### What you should do
Report every line of the records that includes the word "induction".

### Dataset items
§
(** The same chain built by [add], which compares [lowerId] with the id of
    the top by [!==]: the record on top is accepted on the bottom one, and
    [items()] is the chain bottom to top. *)
Lemma add_orders_nameless_chain :
  add 2 (State nameless_bottom [1] always_half 0) =
    (State nameless_bottom [1; 2] always_half 0, Ok ()).
Proof. reflexivity. Qed.

(** ** Falsy values of [lowerId] *)

(** The constructor reads a [lowerId] only behind a test of its truthiness:
    two stores that agree on every [id], on the truthiness of every
    [lowerId] and on the truthy ones are the same to it. *)
Section same_view.
Context (h h' : store).
Context (Hid : ∀ l, idOf h l = idOf h' l).
Context (Htruthy : ∀ l, truthy (lowerOf h l) = truthy (lowerOf h' l)).
Context (Hlower : ∀ l, truthy (lowerOf h l) = true → lowerOf h l = lowerOf h' l).

Lemma buildMap_same items m0 : buildMap h items m0 = buildMap h' items m0.
Proof using Hid.
  clear Htruthy Hlower.
  revert m0. induction items as [| it rest IH]; intros m0; simpl; [done |].
  rewrite <- Hid. destruct (m0 !! idOf h it); [done | apply IH].
Qed.

Lemma checkCycle_same m f it v : checkCycle h m f it v = checkCycle h' m f it v.
Proof using Hid Htruthy Hlower.
  revert it v. induction f as [| f IH]; intros it v; simpl; [done |].
  rewrite <- !Hid, <- Htruthy. case_bool_decide; [done |].
  destruct (truthy (lowerOf h it)) eqn:Ht; [| done].
  rewrite <- (Hlower it Ht). destruct (m !! lowerOf h it); [| done].
  by rewrite IH.
Qed.

Lemma validate_same m f items v : validate h m f items v = validate h' m f items v.
Proof using Hid Htruthy Hlower.
  revert v. induction items as [| it rest IH]; intros v; simpl; [done |].
  rewrite <- Htruthy, <- checkCycle_same.
  destruct (truthy (lowerOf h it)) eqn:Ht.
  - rewrite <- (Hlower it Ht).
    destruct (negb _); simpl; [done |].
    destruct (checkCycle h m f it v); simpl; [apply IH | done | done].
  - simpl. destruct (checkCycle h m f it v); simpl; [apply IH | done | done].
Qed.

Lemma addItemToOrder_same m f it st :
  addItemToOrder h m f it st = addItemToOrder h' m f it st.
Proof using Hid Htruthy Hlower.
  revert it st. induction f as [| f IH]; intros it st; simpl; [done |].
  rewrite <- !Hid, <- Htruthy. case_bool_decide; [done |].
  destruct (truthy (lowerOf h it)) eqn:Ht; [| done].
  rewrite <- (Hlower it Ht). destruct (m !! lowerOf h it); [| done].
  by rewrite IH.
Qed.

Lemma linearize_same m f items st :
  linearize h m f items st = linearize h' m f items st.
Proof using Hid Htruthy Hlower.
  revert st. induction items as [| it rest IH]; intros st; simpl; [done |].
  rewrite <- addItemToOrder_same.
  destruct (addItemToOrder h m f it st); simpl; [apply IH | done | done].
Qed.

Lemma construct_same items : construct h items = construct h' items.
Proof using Hid Htruthy Hlower.
  rewrite !construct_unfold, <- buildMap_same.
  destruct (buildMap h items ∅) as [m | |]; simpl; [| done | done].
  rewrite <- validate_same.
  destruct (validate h m _ items ∅); simpl; [| done | done].
  by rewrite <- linearize_same.
Qed.

End same_view.

(** C10. A record whose [lowerId] is falsy is to the constructor a record
    without [lowerId]: the outcome is what it is with that [lowerId]
    replaced by [undefined]; the existence test lets the record pass
    whatever the [Map] holds; [checkCycle] returns from it without moving to
    another item; and [addItemToOrder] puts it in [orderedItems] without
    placing any item first. *)
Theorem falsy_lowerId_is_none (h : store) (x : loc) :
  truthy (lowerOf h x) = false →
  (∀ items,
     construct h items =
     construct (<[x := Item (idOf h x) VUndefined (data (h !!! x))]> h) items) ∧
  (∀ m, dangling h m x = false) ∧
  (∀ m f v, idOf h x ∉ v → checkCycle h m (S f) x v = Ok v) ∧
  (∀ m f ord added,
     idOf h x ∉ added →
     addItemToOrder h m (S f) x (ord, added) = Ok (ord ++ [x], added ∪ {[idOf h x]})).
Proof.
  intros Hx. split_and!.
  - intros items. apply construct_same.
    + intros l. unfold idOf. destruct (decide (x = l)) as [-> | Hne].
      * by rewrite lookup_total_insert_eq.
      * by rewrite lookup_total_insert_ne.
    + intros l. unfold lowerOf. destruct (decide (x = l)) as [-> | Hne].
      * by rewrite lookup_total_insert_eq.
      * by rewrite lookup_total_insert_ne.
    + intros l Hl. unfold lowerOf. destruct (decide (x = l)) as [-> | Hne].
      * congruence.
      * by rewrite lookup_total_insert_ne.
  - intros m. unfold dangling. by rewrite Hx.
  - intros m f v Hv. simpl. rewrite bool_decide_eq_false_2 by done.
    rewrite Hx. simpl. f_equal. set_solver.
  - intros m f ord added Hv. simpl. rewrite bool_decide_eq_false_2 by done.
    by rewrite Hx.
Qed.

Lemma falsy_lowerId_is_none_witness :
  lowerOf nameless_bottom 2 = VStr "" ∧
  construct nameless_bottom [2; 1] =
    construct (<[2 := Item (VStr "b") VUndefined VUndefined]> nameless_bottom) [2; 1] ∧
  dangling nameless_bottom ∅ 2 = false ∧
  checkCycle nameless_bottom {[VStr "" := 1]} 1 2 ∅ = Ok ∅ ∧
  addItemToOrder nameless_bottom {[VStr "" := 1]} 1 2 ([], ∅) = Ok ([2], ∅ ∪ {[VStr "b"]}).
Proof.
  destruct (falsy_lowerId_is_none nameless_bottom 2 eq_refl) as (Hc & Hd & Hw & Ha).
  split_and!.
  - reflexivity.
  - exact (Hc [2; 1]).
  - exact (Hd ∅).
  - apply (Hw {[VStr "" := 1]} 0 ∅). set_solver.
  - apply (Ha {[VStr "" := 1]} 0 [] ∅). set_solver.
Defined.

(** * Further properties of the constructor *)

(** ** What the constructor throws *)

Lemma buildMap_throws (h : store) (items : list loc) (m0 : gmap val loc) (e : error) :
  buildMap h items m0 = Throw e →
  ∃ x, x ∈ items ∧ e = DuplicateId (idOf h x).
Proof.
  revert m0. induction items as [| it rest IH]; intros m0; simpl; [done |].
  destruct (m0 !! idOf h it).
  - intros [= <-]. exists it. split; [apply list_elem_of_here | done].
  - intros (x & Hx & ->)%IH. exists x. split; [by apply list_elem_of_further | done].
Qed.

Lemma addItemToOrder_never_throws (h : store) (m : gmap val loc) (f : nat)
    (it : loc) (st : list loc * gset val) (e : error) :
  addItemToOrder h m f it st ≠ Throw e.
Proof.
  revert it st e. induction f as [| f IH]; intros it st e; [done |].
  rewrite addItemToOrder_S. case_bool_decide; [done |].
  destruct (lowerItem h m it) as [lower |]; [| done].
  destruct (addItemToOrder h m f lower st) as [st1 | e1 |] eqn:Hrec; try done.
  by apply IH in Hrec.
Qed.

Lemma linearize_never_throws (h : store) (m : gmap val loc) (f : nat)
    (its : list loc) (st : list loc * gset val) (e : error) :
  linearize h m f its st ≠ Throw e.
Proof.
  revert st. induction its as [| it rest IH]; intros st; simpl; [done |].
  destruct (addItemToOrder h m f it st) as [st1 | e1 |] eqn:Hadd; simpl;
    [apply IH | | done].
  by apply addItemToOrder_never_throws in Hadd.
Qed.

(** The second pass throws for a record it has reached: the dangling
    reference error for one whose [lowerId] fails the existence test, the
    cycle error for one whose walk does not end. *)
Lemma validate_throws (h : store) (m : gmap val loc) (f : nat) (its : list loc)
    (e : error) :
  coherent h m → size m < f →
  (∀ it, it ∈ its → m !! idOf h it = Some it) →
  validate h m f its ∅ = Throw e →
  (∃ x, x ∈ its ∧ dangling h m x = true ∧ e = DanglingReference (lowerOf h x)) ∨
  (∃ x k, x ∈ its ∧ e = CycleDetected k ∧ ¬ ∃ n, descends h m x n).
Proof.
  intros Hcoh Hfuel. induction its as [| it rest IH]; intros Hits; [done |].
  rewrite validate_cons. destruct (dangling h m it) eqn:Hd.
  { intros [= <-]. left. exists it. split; [apply list_elem_of_here | done]. }
  assert (∀ x, x ∈ rest → m !! idOf h x = Some x) as Hrest.
  { intros x Hx. apply Hits. by apply list_elem_of_further. }
  destruct (checkCycle_decides h m Hcoh f it) as [[-> _] | [[k ->] Hno]];
    [apply Hits, list_elem_of_here | done | |].
  - simpl. intros [(x & Hx & ?) | (x & k & Hx & ?)]%IH; [| | done].
    + left. exists x. split; [by apply list_elem_of_further | done].
    + right. exists x, k. split; [by apply list_elem_of_further | done].
  - simpl. intros [= <-]. right. exists it, k.
    split; [apply list_elem_of_here | done].
Qed.

(** The three passes, seen from the outcome of the constructor. *)
Lemma construct_throws (h : store) (items : list loc) (e : error) :
  construct h items = Throw e →
  buildMap h items ∅ = Throw e ∨
  ∃ m, buildMap h items ∅ = Ok m ∧
       validate h m (S (length items)) items ∅ = Throw e.
Proof.
  rewrite construct_unfold.
  destruct (buildMap h items ∅) as [m | e1 |] eqn:Hb; simpl;
    [| intros [= <-]; by left | done].
  destruct (validate h m _ items ∅) as [v | e1 |] eqn:Hv; simpl; [| | done].
  - destruct (linearize h m _ items ([], ∅)) as [st | e1 |] eqn:Hl; simpl; try done.
    by apply linearize_never_throws in Hl.
  - intros [= <-]. right. eauto.
Qed.

(** The constructor throws the duplicate id error exactly when two records
    of the input have the same id. *)
Theorem construct_duplicate_iff (h : store) (items : list loc) :
  (∃ v, construct h items = Throw (DuplicateId v)) ↔ ¬ NoDup (idOf h <$> items).
Proof.
  split.
  - intros [v [Hb | (m & Hb & Hv)]%construct_throws] Hnd.
    + destruct (buildMap_unique h items ∅ Hnd) as [m Hm]; [done | congruence].
    + destruct (buildMap_empty _ _ _ Hb) as (_ & Hsize & Hcoh & Hidx & _).
      apply validate_throws in Hv as [(x & _ & _ & ?) | (x & k & _ & ? & _)];
        [done | done | done | lia | done].
  - intros Hdup. rewrite construct_unfold.
    destruct (buildMap h items ∅) as [m | e |] eqn:Hb.
    + by apply buildMap_empty in Hb as (Hnd & _).
    + apply buildMap_throws in Hb as (x & _ & ->). simpl. eauto.
    + by apply buildMap_not_fuel in Hb.
Qed.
§
### Written reply
  revert m0. induction items as [| it rest IH]; intros m0; simpl; [done |].
  revert it v. induction f as [| f IH]; intros it v; simpl; [done |].
  revert v. induction items as [| it rest IH]; intros v; simpl; [done |].
  revert it st. induction f as [| f IH]; intros it st; simpl; [done |].
  revert st. induction items as [| it rest IH]; intros st; simpl; [done |].
  revert m0. induction items as [| it rest IH]; intros m0; simpl; [done |].
  revert it st e. induction f as [| f IH]; intros it st e; [done |].
  revert st. induction its as [| it rest IH]; intros st; simpl; [done |].
  intros Hcoh Hfuel. induction its as [| it rest IH]; intros Hits; [done |].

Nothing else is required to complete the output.